*Exercise details:* Please print the entries below exactly, from the line with "Definition PROT_WRITE : Z := 2." through the line with "Z))) : posix Z", including both of those lines and leaving out all others.

┄┄┄┄┄┄┄┄┄┄

(* ===== verification/PosixIpc.v ===== *)
(** The programs around POSIX IPC objects: book-src/pmsg/pmsg_create.c, pmsg_send.c, pmsg_receive.c,
    pmsg_getattr.c, pmsg_unlink.c; psem/psem_create.c, psem_post.c, psem_wait.c, psem_getvalue.c, psem_unlink.c;
    pshm/pshm_create.c, pshm_write.c, pshm_read.c, pshm_unlink.c. *)
From S2P Require Import Prelude CLib Sys ErrorFunctions Calls GetNum Trace.
#[local] Open Scope Z_scope.

Definition O_RDONLY : Z := 0.
Definition O_WRONLY : Z := 1.
Definition O_RDWR : Z := 2.
Definition O_CREAT : Z := 64.
Definition O_EXCL : Z := 128.
Definition O_NONBLOCK : Z := 2048.
Definition PROT_READ : Z := 1.
Definition PROT_WRITE : Z := 2.
Definition STDOUT_FILENO : Z := 1.

(** struct mq_attr without its flags. *)
Record mq_attr := MqAttr { mq_maxmsg : Z; mq_msgsize : Z; mq_curmsgs : Z }.

(** mq_open() and sem_open() have more arguments when they may create. [WriteFrom] is write() of what is at an
    address, [Store] memcpy() to one. *)
Inductive posix : Type -> Type :=
| MqOpen (name : bytes) (oflag : Z) (create : option (Z * option (Z * Z))) : posix Z
| MqSend (mqd : Z) (msg : bytes) (prio : Z) : posix unit
| MqGetattr (mqd : Z) : posix mq_attr
| Malloc (size : Z) : posix Z
| MqReceive (mqd size : Z) : posix (bytes * Z)
| MqUnlink (name : bytes) : posix unit
| SemOpen (name : bytes) (oflag : Z) (create : option (Z * Z)) : posix Z
| SemWait (sem : Z) : posix unit
| SemPost (sem : Z) : posix unit
| SemGetvalue (sem : Z) : posix Z
| SemUnlink (name : bytes) : posix unit
| ShmOpen (name : bytes) (oflag perms : Z) : posix Z
| Ftruncate (fd len : Z) : posix unit
| Mmap (len prot fd : Z) : posix Z
| Fstat (fd : Z) : posix Z
| Close (fd : Z) : posix unit
| Store (addr : Z) (bs : bytes) : posix unit
| WriteFrom (fd addr len : Z) : posix Z
| Write (fd : Z) (bs : bytes) : posix Z
| ShmUnlink (name : bytes) : posix unit
| Getpid : posix Z.

Section programs.
Context {S : Type} `{HL : HasLibc S} `{HT : TraceOS posix S}.
Context (strerror : Z -> bytes).
#[local] Abbreviation Sys c := (sys (C := posix) c).
#[local] Abbreviation checked c msg := (echecked strerror (sys (C := posix) c) msg).

(** The results of getopt(), here and below: the options, and the arguments after them. *)
Definition cx_table : list (ascii * Z) := [("c"%char, O_CREAT); ("x"%char, O_EXCL)].
Definition n_table : list (ascii * Z) := [("n"%char, O_NONBLOCK)].

(** ** Message queues *)

Definition pmsg_create_usage {A} (name : bytes) : M S A :=
  eprintf (str "Usage: " ++ name ++ str " [-cx] [-m maxmsg] [-s msgsize] mq-name [octal-perms]" ++ [newline]);;
  eprintf (str "    -c          Create queue (O_CREAT)" ++ [newline]);;
  eprintf (str "    -m maxmsg   Set maximum # of messages" ++ [newline]);;
  eprintf (str "    -s msgsize  Set maximum message size" ++ [newline]);;
  eprintf (str "    -x          Create exclusively (O_EXCL)" ++ [newline]);;
  c_exit EXIT_FAILURE.
(** The fields of [attr] with what was set of them, and whether [attrp] points to it. *)
Fixpoint pmsg_create_options (name : bytes) (opts : list (ascii * bytes)) (flags : Z) (attr : Z * Z) (attrp : bool) : M S (Z * option (Z * Z)) :=
  match opts with
  | [] => mret (flags, if attrp then Some attr else None)
  | (o, optarg) :: opts =>
      if ceq o "c" then pmsg_create_options name opts (Z.lor flags O_CREAT) attr attrp
      else if ceq o "m" then pmsg_create_options name opts flags (atoi optarg, attr.2) true
      else if ceq o "s" then pmsg_create_options name opts flags (attr.1, atoi optarg) true
      else if ceq o "x" then pmsg_create_options name opts (Z.lor flags O_EXCL) attr attrp
      else pmsg_create_usage name
  end.
(** Source: book-src/pmsg/pmsg_create.c:26-96 (usageError, main). *)
Definition pmsg_create (name : bytes) (opts : list (ascii * bytes)) (args : list bytes) : M S Empty_set :=
  '(flags, attrp) ← pmsg_create_options name opts O_RDWR (10, 2048) false;
  match args with
  | [] => pmsg_create_usage name
  | a :: rest =>
      perms ← octal_perms (rest !! 0%nat);
      mqd ← checked (MqOpen a flags (Some (u32 perms, attrp))) (str "mq_open");
      c_exit EXIT_SUCCESS
  end.

Definition pmsg_send_usage {A} (name : bytes) : M S A :=
  eprintf (str "Usage: " ++ name ++ str " [-n] mq-name msg [prio]" ++ [newline]);;
  eprintf (str "    -n           Use O_NONBLOCK flag" ++ [newline]);;
  c_exit EXIT_FAILURE.
(** Source: book-src/pmsg/pmsg_send.c:28-63 (usageError, main). *)
Definition pmsg_send (name : bytes) (opts : list ascii) (args : list bytes) : M S Empty_set :=
  flags ← flag_options (fun A => @pmsg_send_usage A name) n_table opts O_WRONLY;
  match args with
  | a :: msg :: rest =>
      mqd ← checked (MqOpen a flags None) (str "mq_open");
      let prio := match rest with p :: _ => u32 (atoi p) | [] => 0 end in
      checked (MqSend mqd msg prio) (str "mq_send");;
      c_exit EXIT_SUCCESS
  | _ => pmsg_send_usage name
  end.

Definition pmsg_receive_usage {A} (name : bytes) : M S A :=
  eprintf (str "Usage: " ++ name ++ str " [-n] mq-name" ++ [newline]);;
  eprintf (str "    -n           Use O_NONBLOCK flag" ++ [newline]);;
  c_exit EXIT_FAILURE.
(** The last write() is not checked. *)
(** Source: book-src/pmsg/pmsg_receive.c:28-81 (usageError, main). *)
Definition pmsg_receive (name : bytes) (opts : list ascii) (args : list bytes) : M S Empty_set :=
  flags ← flag_options (fun A => @pmsg_receive_usage A name) n_table opts O_RDONLY;
  match args with
  | a :: _ =>
      mqd ← checked (MqOpen a flags None) (str "mq_open");
      attr ← checked (MqGetattr mqd) (str "mq_getattr");
      _ ← checked (Malloc (mq_msgsize attr)) (str "malloc");
      '(buffer, prio) ← checked (MqReceive mqd (mq_msgsize attr)) (str "mq_receive");
      printf (str "Read " ++ print_dec (Z.of_nat (length buffer)) ++ str " bytes; priority = " ++ print_dec prio ++ [newline]);;
      _ ← checked (Write STDOUT_FILENO buffer) (str "write");
      _ ← call (Sys (Write STDOUT_FILENO [newline]));
      c_exit EXIT_SUCCESS
  | [] => pmsg_receive_usage name
  end.

(** [argc != 2 || strcmp(argv[1], "--help") == 0] *)
Definition one_argument (usage : bytes) (name : bytes) (args : list bytes) (k : bytes -> M S Empty_set) : M S Empty_set :=
  match args with
  | [a] => if streq a (str "--help") then usageErr (name ++ usage) else k a
  | _ => usageErr (name ++ usage)
  end.
(** Source: book-src/pmsg/pmsg_getattr.c:22-42 (main). *)
Definition pmsg_getattr (name : bytes) (args : list bytes) : M S Empty_set :=
  one_argument (str " mq-name" ++ [newline]) name args (fun a =>
    mqd ← checked (MqOpen a O_RDONLY None) (str "mq_open");
    attr ← checked (MqGetattr mqd) (str "mq_getattr");
    printf (str "Maximum # of messages on queue:   " ++ print_dec (mq_maxmsg attr) ++ [newline]);;
    printf (str "Maximum message size:             " ++ print_dec (mq_msgsize attr) ++ [newline]);;
    printf (str "# of messages currently on queue: " ++ print_dec (mq_curmsgs attr) ++ [newline]);;
    c_exit EXIT_SUCCESS).
(** Source: book-src/pmsg/pmsg_unlink.c:24-33 (main). *)
Definition pmsg_unlink (name : bytes) (args : list bytes) : M S Empty_set :=
  one_argument (str " mq-name" ++ [newline]) name args (fun a =>
    checked (MqUnlink a) (str "mq_unlink");;
    c_exit EXIT_SUCCESS).

(** ** Semaphores *)

Definition psem_create_usage {A} (name : bytes) : M S A :=
  eprintf (str "Usage: " ++ name ++ str " [-cx] name [octal-perms [value]]" ++ [newline]);;
  eprintf (str "    -c   Create semaphore (O_CREAT)" ++ [newline]);;
  eprintf (str "    -x   Create exclusively (O_EXCL)" ++ [newline]);;
  c_exit EXIT_FAILURE.
(** Source: book-src/psem/psem_create.c:27-68 (usageError, main). *)
Definition psem_create (name : bytes) (opts : list ascii) (args : list bytes) : M S Empty_set :=
  flags ← flag_options (fun A => @psem_create_usage A name) cx_table opts 0;
  match args with
  | [] => psem_create_usage name
  | a :: rest =>
      perms ← octal_perms (rest !! 0%nat);
      value ← match rest !! 1%nat with None => mret 0 | Some v => getInt (Some v) 0 (Some (str "value")) end;
      _ ← checked (SemOpen a flags (Some (u32 perms, u32 value))) (str "sem_open");
      c_exit EXIT_SUCCESS
  end.
(** Source: book-src/psem/psem_wait.c:25-42 (main). *)
Definition psem_wait (name : bytes) (args : list bytes) : M S Empty_set :=
  match args with
  | a :: _ =>
      if streq a (str "--help") then usageErr (name ++ str " sem-name" ++ [newline])
      else
        sem ← checked (SemOpen a 0 None) (str "sem_open");
        checked (SemWait sem) (str "sem_wait");;
        pid ← call (Sys Getpid);
        printf (print_dec (default (-1) pid) ++ str " sem_wait() succeeded" ++ [newline]);;
        c_exit EXIT_SUCCESS
  | [] => usageErr (name ++ str " sem-name" ++ [newline])
  end.
(** Source: book-src/psem/psem_post.c:25-40 (main). *)
Definition psem_post (name : bytes) (args : list bytes) : M S Empty_set :=
  match args with
  | [a] =>
      sem ← checked (SemOpen a 0 None) (str "sem_open");
      checked (SemPost sem) (str "sem_post");;
      c_exit EXIT_SUCCESS
  | _ => usageErr (name ++ str " sem-name" ++ [newline])
  end.
(** Source: book-src/psem/psem_getvalue.c:23-41 (main). *)
Definition psem_getvalue (name : bytes) (args : list bytes) : M S Empty_set :=
  match args with
  | [a] =>
      sem ← checked (SemOpen a 0 None) (str "sem_open");
      value ← checked (SemGetvalue sem) (str "sem_getvalue");
      printf (print_dec value ++ [newline]);;
      c_exit EXIT_SUCCESS
  | _ => usageErr (name ++ str " sem-name" ++ [newline])
  end.
(** Source: book-src/psem/psem_unlink.c:23-32 (main). *)
Definition psem_unlink (name : bytes) (args : list bytes) : M S Empty_set :=
  one_argument (str " sem-name" ++ [newline]) name args (fun a =>
    checked (SemUnlink a) (str "sem_unlink");;
    c_exit EXIT_SUCCESS).

(** ** Shared memory *)

Definition pshm_create_usage {A} (name : bytes) : M S A :=
  eprintf (str "Usage: " ++ name ++ str " [-cx] shm-name size [octal-perms]" ++ [newline]);;
  eprintf (str "    -c   Create shared memory (O_CREAT)" ++ [newline]);;
  eprintf (str "    -x   Create exclusively (O_EXCL)" ++ [newline]);;
  c_exit EXIT_FAILURE.
(** Source: book-src/pshm/pshm_create.c:24-73 (usageError, main). *)
Definition pshm_create (name : bytes) (opts : list ascii) (args : list bytes) : M S Empty_set :=
  flags ← flag_options (fun A => @pshm_create_usage A name) cx_table opts O_RDWR;
  match args with
  | a :: b :: rest =>
      size ← getLong (Some b) GN_ANY_BASE (Some (str "size"));
      let size := u64 size in
      perms ← match rest with
        | [] => mret (Z.lor S_IRUSR S_IWUSR)
        | c :: _ => getLong (Some c) GN_BASE_8 (Some (str "octal-perms"))
        end;
      fd ← checked (ShmOpen a flags (u32 perms)) (str "shm_open");
      checked (Ftruncate fd (i64 size)) (str "ftruncate");;
      _ ← checked (Mmap size (Z.lor PROT_READ PROT_WRITE) fd) (str "mmap");
      c_exit EXIT_SUCCESS
  | _ => pshm_create_usage name
  end.
(** Source: book-src/pshm/pshm_write.c:25-54 (main). *)
Definition pshm_write (name : bytes) (args : list bytes) : M S Empty_set :=
  match args with
  | [a; b] =>
      if streq a (str "--help") then usageErr (name ++ str " shm-name string" ++ [newline])
      else
        fd ← checked (ShmOpen a O_RDWR 0) (str "shm_open");
        let len := Z.of_nat (strlen b) in
        checked (Ftruncate fd len) (str "ftruncate");;
        printf (str "Resized to " ++ print_dec len ++ str " bytes" ++ [newline]);;
        addr ← checked (Mmap len (Z.lor PROT_READ PROT_WRITE) fd) (str "mmap");
        checked (Close fd) (str "close");;
        printf (str "copying " ++ print_dec len ++ str " bytes" ++ [newline]);;
        _ ← call (Sys (Store addr b));
        c_exit EXIT_SUCCESS
  | _ => usageErr (name ++ str " shm-name string" ++ [newline])
  end.
(** write() is not checked. *)
(** Source: book-src/pshm/pshm_read.c:27-57 (main). *)
Definition pshm_read (name : bytes) (args : list bytes) : M S Empty_set :=
  one_argument (str " shm-name" ++ [newline]) name args (fun a =>
    fd ← checked (ShmOpen a O_RDONLY 0) (str "shm_open");
    size ← checked (Fstat fd) (str "fstat");
    addr ← checked (Mmap size PROT_READ fd) (str "mmap");
    checked (Close fd) (str "close");;
    _ ← call (Sys (WriteFrom STDOUT_FILENO addr size));
    printf [newline];;
    c_exit EXIT_SUCCESS).
(** Source: book-src/pshm/pshm_unlink.c:23-32 (main). *)
Definition pshm_unlink (name : bytes) (args : list bytes) : M S Empty_set :=
  one_argument (str " shm-name" ++ [newline]) name args (fun a =>
    checked (ShmUnlink a) (str "shm_unlink");;
    c_exit EXIT_SUCCESS).
End programs.

(** * What is proved of them *)

#[local] Abbreviation calls := (list (event posix)).

Definition known (table : list (ascii * Z)) (opts : list ascii) : Prop := Forall (fun o => o ∈ table.*1) opts.
Definition queue_attrs (opts : list (ascii * bytes)) : option (Z * Z) :=
  if bool_decide ("m"%char ∈ opts.*1 \/ "s"%char ∈ opts.*1) then Some (last_arg "m" opts 10, last_arg "s" opts 2048) else None.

┄┄┄┄┄┄┄┄┄┄

*Task output:*
Definition PROT_WRITE : Z := 2.
Definition STDOUT_FILENO : Z := 1.

(** struct mq_attr without its flags. *)
Record mq_attr := MqAttr { mq_maxmsg : Z; mq_msgsize : Z; mq_curmsgs : Z }.

(** mq_open() and sem_open() have more arguments when they may create. [WriteFrom] is write() of what is at an
    address, [Store] memcpy() to one. *)
Inductive posix : Type -> Type :=
| MqOpen (name : bytes) (oflag : Z) (create : option (Z * option (Z * Z))) : posix Z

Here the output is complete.